Ndiaye et Gueye pouvaient d’autant plus apporter de l’eau à leur moulin qu’au mois de mars dernier, à liberté 6, un quartier de Dakar, une expérience pilote mêlant apprentissage en wolof et français, dans une classe de Cours d’Initiation a vu les enfants de cette classe avoir les meilleurs notes en français dans toute la circonscription, dépassant les autres élèves qui ne prenaient leurs cours qu'en français.

Au début des années 80 déjà, au Sénégal, une expérience similaire, à plus grande échelle, avait donné les mêmes résultats. Cependant les autorités de l’époque avaient préféré ne pas donner suite.

Contribuant à ce débat, la linguiste Arame Fall Diop est d’avis qu’on ne pourra parler de renaissance africaine que lorsque les langues indigènes seront promues. « A son accession à l’indépendance le Sénégal était au même niveau  de développement que la Corée du Sud. L’un des facteurs explicatifs, bien entendu pas le seul, de l’écart que nous constatons entre les deux pays aujourd’hui, affirme-t-elle, est que la Corée, contrairement au Sénégal, a réalisé un travail de promotion de la langue coréenne pour en faire le moteur de son développement ».

L’économiste et philosophe El Hadj Ibrahima Sall préfère quant à  lui mettre en garde contre ce qu’il appelle un « populisme à rebours ». Oui à l’introduction des langues nationales à l’école, dit-il, ne serait-ce que pour mieux communiquer entre Africains d’un même pays ou à l’échelle continentale mais non à l’idée d’aller, à l’état actuel des choses, jusqu’à enseigner des disciplines telles que les mathématiques dans les langues africaines. Pour lui, il y a tout un travail à faire dans la codification,   la recherche, avant de nourrir de telles prétentions. Il évoque l'exemple de la Mauritanie, pays qui, du jour au lendemain, a abandonné l’enseignement du français à l’école pour lui substituer l’arabe contribuant ainsi à faire s’affaisser des pans entiers de son système éducatif.

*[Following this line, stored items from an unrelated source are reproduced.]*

Lemma tetrahedron_collapsed_filled m :
  let rx := compute_gauss_jacobi_rule 0.0 m in
  let ry := compute_gauss_jacobi_rule 1.0 m in
  let rz := compute_gauss_jacobi_rule 2.0 m in
  tensor3_filled
    (fun i j k =>
       [0.125 * (1.0 + nth i (fst rx) 0) * (1.0 - nth j (fst ry) 0)
        * (1.0 - nth k (fst rz) 0);
        0.25 * (1.0 + nth j (fst ry) 0) * (1.0 - nth k (fst rz) 0);
        0.5 * (1.0 + nth k (fst rz) 0)])
    (fun i j k => nth i (snd rx) 0 * nth j (snd ry) 0 * nth k (snd rz) 0
                  * 0.125 * 0.125)
    m 3 (m * m * m)
    (m * m * m, fst (make_quadrature_tetrahedron_collapsed m),
     snd (make_quadrature_tetrahedron_collapsed m))%nat.
Proof.
  intros rx ry rz. unfold make_quadrature_tetrahedron_collapsed.
  subst rx ry rz.
  destruct (compute_gauss_jacobi_rule 0.0 m) as [ptx wx].
  destruct (compute_gauss_jacobi_rule 1.0 m) as [pty wy].
  destruct (compute_gauss_jacobi_rule 2.0 m) as [ptz wz].
  cbn [fst snd].
  pose proof (tensor3_loop
    (fun i j k =>
       [0.125 * (1.0 + nth i ptx 0) * (1.0 - nth j pty 0) * (1.0 - nth k ptz 0);
        0.25 * (1.0 + nth j pty 0) * (1.0 - nth k ptz 0);
        0.5 * (1.0 + nth k ptz 0)])
    (fun i j k => nth i wx 0 * nth j wy 0 * nth k wz 0 * 0.125 * 0.125)
    m (alloc (m * m * m) 3) (replicate (m * m * m) 0)
    (rows_alloc _ _) (length_replicate _ _)) as H.
  cbv beta in H.
  match type of H with
  | tensor3_filled _ _ _ _ _ ?l =>
      match goal with
      | |- context [let '(_, _) := ?l' in _] => change l' with l
      end;
      destruct l as [[idx pts] wts]
  end.
  cbn [fst snd]. destruct H as (-> & H). by split.
Qed.


Lemma tetrahedron_sizes m :
  well_formed (fst (make_quadrature_tetrahedron_collapsed m))
  /\ rows (fst (make_quadrature_tetrahedron_collapsed m)) = (m * m * m)%nat
  /\ cols (fst (make_quadrature_tetrahedron_collapsed m)) = 3%nat
  /\ length (snd (make_quadrature_tetrahedron_collapsed m)) = (m * m * m)%nat.
Proof.
  pose proof (tetrahedron_collapsed_filled m) as H. cbv zeta in H.
  destruct (make_quadrature_tetrahedron_collapsed m) as [pts wts].
  cbn [fst snd] in *. destruct H as (_ & Hrows & Hcols & Hlen & Hent).
  repeat split; try assumption.
  apply well_formed_rows. intros p Hp.
  destruct (Hent p) as [Hr _]; [lia|]. by rewrite Hr, Hcols.
Qed.

End ReferenceRuleFacts.

(** ** The rule mapped onto a simplex *)

Section MappedRuleFacts.
Context {libm : Libm} {eigen : Eigen} {P : Type} {poly : PolynomialOps P}.
Local Open Scope float_scope.

Lemma reference_rule_lengths dim m :
  rows (fst (make_quadrature dim m)) = length (snd (make_quadrature dim m)).
Proof.
  unfold make_quadrature.
  destruct (dim =? 1)%Z; [|destruct (dim =? 2)%Z].
  - destruct (line_sizes m) as [Hp Hw].
    destruct (make_quadrature_line m) as [pts wts]. cbn [fst snd] in *.
    unfold rows, as_column. cbn [row_list]. rewrite length_map. congruence.
  - destruct (triangle_sizes m) as (_ & Hrows & _ & Hlen). congruence.
  - destruct (tetrahedron_sizes m) as (_ & Hrows & _ & Hlen). congruence.
Qed.

Lemma edge_matrix_shape simplex d :
  well_formed simplex -> (d < rows simplex)%nat ->
  well_formed (edge_matrix simplex d)
  /\ rows (edge_matrix simplex d) = d
  /\ cols (edge_matrix simplex d) = cols simplex.
Proof.
  intros Hwf Hd.
  assert (Hrows : rows (edge_matrix simplex d) = d)
    by (unfold rows, edge_matrix; cbn [row_list];
        by rewrite length_map, length_seq).
  split; [|by split].
  apply well_formed_rows. intros p Hp. rewrite Hrows in Hp.
  rewrite edge_matrix_row by exact Hp.
  change (cols (edge_matrix simplex d)) with (cols simplex).
  apply edge_length; [exact Hwf|lia].
Qed.

(** X5: on a well-formed simplex of a supported shape the simplex entry
    point returns one point and one weight per point of the reference
    rule; point [i] is vertex 0 plus reference point [i] times the edge
    matrix, with as many coordinate columns as the simplex, and weight
    [i] is reference weight [i] times the scale factor. *)
Theorem simplex_rule_mapped (simplex : ArrayXX) (m : nat) (out : list Event)
    (scale : double) (i : nat) :
  well_formed simplex ->
  simplex_scale simplex = Some scale ->
  (i < rows (fst (reference_rule simplex m)))%nat ->
  exists pts wts,
    fst (make_quadrature_simplex simplex m out) = Returned (pts, wts)
    /\ rows pts = rows (fst (reference_rule simplex m))
    /\ cols pts = cols simplex
    /\ length wts = rows pts
    /\ row pts i
       = zip_with PrimFloat.add (row simplex 0)
           (eigen_rowmul (row (fst (reference_rule simplex m)) i)
              (edge_matrix simplex (rows simplex - 1)))
    /\ nth i wts 0 = nth i (snd (reference_rule simplex m)) 0 * scale.
Proof.
  intros Hwf Hs Hi.
  rewrite (simplex_run_supported simplex m out scale Hwf Hs).
  pose proof (reference_rule_lengths (Z.of_nat (rows simplex) - 1) m) as Hlen.
  fold (reference_rule simplex m) in Hlen.
  destruct (reference_rule simplex m) as [Qpts Qwts]. cbn [fst snd] in *.
  eexists _, _. split; [reflexivity|].
  unfold mapped_points, rows, row in *. cbn [row_list cols].
  rewrite !length_map. repeat split; try congruence.
  - apply (nth_map_lt
             (fun p => zip_with PrimFloat.add (nth 0 (row_list simplex) [])
                         (eigen_rowmul p (edge_matrix simplex
                                            (length (row_list simplex) - 1))))).
    exact Hi.
  - apply (nth_map_lt (fun w => w * scale)). lia.
Qed.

Cette position de Sall caractérise ainsi une voix de la prudence donc contrairement à Arame Fall Diop qui souhaite voir les décideurs politiques tenter l’aventure car pensant que l’on a que trop attendu. Elle rappelle qu’en son temps, Cheikh Anta Diop avait déjà fait un travail de codification et sorti plusieurs publications (dans les revues de l’IFAN notamment) dans le sens de l’utilisation des langues africaines dans le domaine de la science ; travail qui, selon elle, n’a pas été exploité.

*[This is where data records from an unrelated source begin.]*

(** * A growable array on raw memory: [RawMemory<T>] and [Vector<T>] (vector.h)

    The development embeds the two classes of vector.h and the parts of the
    C++ standard library they call, and states properties of the container
    against that embedding.

    Modelling choices.
    - A block of raw memory is a list of cells; a cell is [None] while it is
      raw storage and [Some x] while it holds a constructed object of value
      [x].  A [T*] into a block is the offset of the cell, an integer: the
      source forms [end() - 1] also when the vector is empty.
    - A [RawMemory] owns its block, and blocks are never shared (the copy
      operations are deleted), so [buffer_] holds the block itself;
      [nullptr] is [None].
    - [size_t] is [nat]: a block lives in memory, so sizes and capacities
      stay far below the point where [size_ + 1] or [Capacity() * 2] would
      wrap, and [operator new] is taken to succeed.  [--size_] is [- 1] on
      [nat]: on a vector of size 0, where the source would wrap, [PopBack]
      and [Erase] are outside their contract.
    - A count chosen by the caller, in [Vector(n)] and [Reserve(n)], is
      bounded by nothing that is stored.  [Allocate(n)] asks for
      [n * sizeof(T)] bytes, a product taken in [size_t]
      ([RawMemory.Allocate_size_t]); it is the block of [n] cells of
      [RawMemory.Allocate] when the product does not wrap
      ([RawMemory.fits]), and the properties of these two calls are
      stated for such counts.
    - Arguments are values built by the caller.  A [const T&] to an
      element of the vector itself, as in [v.PushBack(v[i])], is read when
      the constructor of the new element runs: the variants
      [EmplaceBack_from], [PushBack_from], [Emplace_from] and
      [Insert_from] take such an argument too.
    - The element type is an interface ([Element]): the value [T()] builds,
      what a move leaves in its source, which copies and moves raise, and the
      two traits the transfer policy asks for.  Default construction,
      assignment and destruction do not raise.
    - A call ends in one of three ways ([outcome]): it returns, an exception
      leaves it (with the state it leaves behind), or it steps outside
      defined behaviour (an access outside the block, the use of a cell that
      holds no object, an invalid iterator range, a failed [assert]).
    - The one loop of the source that is not a bounded traversal, in
      [Resize], runs on fuel.

    The definitions come first: the element interface, outcomes, the
    lifetime operations and standard algorithms on blocks, [RawMemory],
    [Vector], element types for examples, and the well-formed vectors
    [vector_of xs cap].  The properties follow: what each loop does to a run
    of cells, what each operation does to a well-formed vector, the claims
    C1 to C10, and last further properties of the operations. *)

From stdpp Require Import prelude.

Open Scope Z_scope.

(** ** The element type *)

Class Element (T : Type) := {
  (** the value of [T()] *)
  T_default : T;
  (** the value a move (construction or assignment) leaves in its source *)
  moved_from : T → T;
  (** [T(const T&)] raises on this value *)
  copy_throws : T → bool;
  (** [T(T&&)] raises on this value *)
  move_throws : T → bool;
  (** [std::is_nothrow_move_constructible_v<T>] *)
  is_nothrow_move_constructible : bool;
  (** [std::is_copy_constructible_v<T>] *)
  is_copy_constructible : bool;
  nothrow_move_never_throws :
    is_nothrow_move_constructible = true → ∀ x, move_throws x = false
}.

Elle assure que d’autres études réalisées par des structures comme l’Académie Africaine des Langues (ACALAN), sont aussi disponibles et prône leur application quitte à rectifier et améliorer certains aspects au fur et à mesure qu’avancerait l’expérience.

L’ACALAN, créé en 2001 et placé sous l’autorité de l’Union Africaine, a des objectifs qui vont du « renforcement de la coopération entre les États africains en matière de langues africaines » à « la promotion d’une culture scientifique et démocratique fondée sur l’usage des langues africaines » en passant par « le développement économique, social et culturel harmonieux des États membres basé sur les langues africaines et en relation avec les langues partenaires».

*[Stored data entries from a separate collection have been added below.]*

Lemma after_all_timeline (cs : list Call) :
  forall s, exists suffix,
    timeline (snd (after_all s cs)) = timeline (snd s) ++ suffix.
Proof.
  unfold after_all.
  induction cs as [|c cs IH]; intros [w e]; simpl.
  - exists []. now rewrite app_nil_r.
  - destruct (IH (after (w, e) c)) as [suf2 ->].
    assert (H1 : exists suf1, timeline (snd (after (w, e) c)) = timeline e ++ suf1).
    { destruct c as [ty op parent|spanId|spanId|spanId].
      - simpl. rewrite createSpan_effect.
        destruct (fresh_span_id w) as [spanId w1]. simpl. eauto.
      - destruct (lifecycle_touches (SimulateSpan spanId) w e spanId)
          as (_ & _ & _ & _ & suf & H & _); [left; reflexivity|eauto].
      - destruct (lifecycle_touches (ExecuteSpan spanId) w e spanId)
          as (_ & _ & _ & _ & suf & H & _); [right; left; reflexivity|eauto].
      - destruct (lifecycle_touches (RollbackSpan spanId) w e spanId)
          as (_ & _ & _ & _ & suf & H & _); [right; right; reflexivity|eauto]. }
    destruct H1 as [suf1 ->]. exists (suf1 ++ suf2). now rewrite app_assoc.
Qed.

(** X1. A call for an identifier under which no span, or no operation, is
    stored is refused with [SpanNotFound], by each of [simulateSpan],
    [executeSpan] and [rollbackSpan], and leaves the world and the engine
    as they were. *)
Theorem unknown_span_refused (w : World) (e : Engine) (spanId : string) :
  spans e !! spanId = None \/ operations e !! spanId = None ->
  simulateSpan spanId (w, e) = (Throw (SpanNotFound _ spanId), (w, e)) /\
  executeSpan spanId (w, e) = (Throw (SpanNotFound _ spanId), (w, e)) /\
  rollbackSpan spanId (w, e) = (Throw (SpanNotFound _ spanId), (w, e)).
Proof. apply not_found_effect. Qed.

DOOMI-GOLODes intellectuels africains ont déjà commencé, à leur niveau, à prendre des initiatives recoupant certaines de ces préoccupations. Le projet de l’écrivain Boubacar Boris Diop consistant en la publication d’ouvrages (tels son Doomi golo*) en langues nationales en est une illustration.

Terangaweb a été déjà montré l’engagement de certaines élites africaines à porter ce combat présenté de plus en plus comme un impératif de développement du continent. Il existe tout de même un vrai courant de scepticisme de la part de ceux qui craignent que l’écriture en langue locale devienne une méthode de repli identitaire notamment ethnique au détriment de l’usage des langues communes africaines comme le Swahili pour construire des ponts entre différents individus.

C’est peut-être pour tenter de pallier ce risque de communautarisme et d’enfermement relevé que l’homme politique et ancien diplomate sénégalais Ibrahima Fall propose de faire de l’enseignement des langues africaines, un outil d’intégration avec des sortes des cercles concentriques linguistiques. Avec cette méthode, le pulaar serait, par exemple, la langue enseignée dans toute l’Afrique de l’Ouest et le Swahili en Afrique de l’Est car étant les langues les plus parlées dans ces aires géographiques.

A défaut d’entamer une « révolution linguistique » par le bas, certains établissements d’enseignement supérieur proposent des programmes en langues nationales à leurs étudiants. C’est le cas de l’université Gaston Berger de Saint Louis où vient de s’ouvrir un département de « Langues et Cultures africaines ».

*Les petits de la guenon

Racine Demba

Sur le même sujet : 

http://terangaweb.com/lecole-en-afrique-francophone-integration-ou-exclusion/

http://terangaweb.com/le-francais-est-un-frein-a-lalphabetisation-en-afrique-francophone/

Quelle est la place de la Francophonie en Afrique ?

A la veille de l’ouverture du sommet de l’Organisation Internationale de la Francophonie en République Démocratique du Congo, pays aux multiples imbrications politiques et militaires, il est important d’analyser les enjeux de ce grand rendez-vous diplomatique en Afrique.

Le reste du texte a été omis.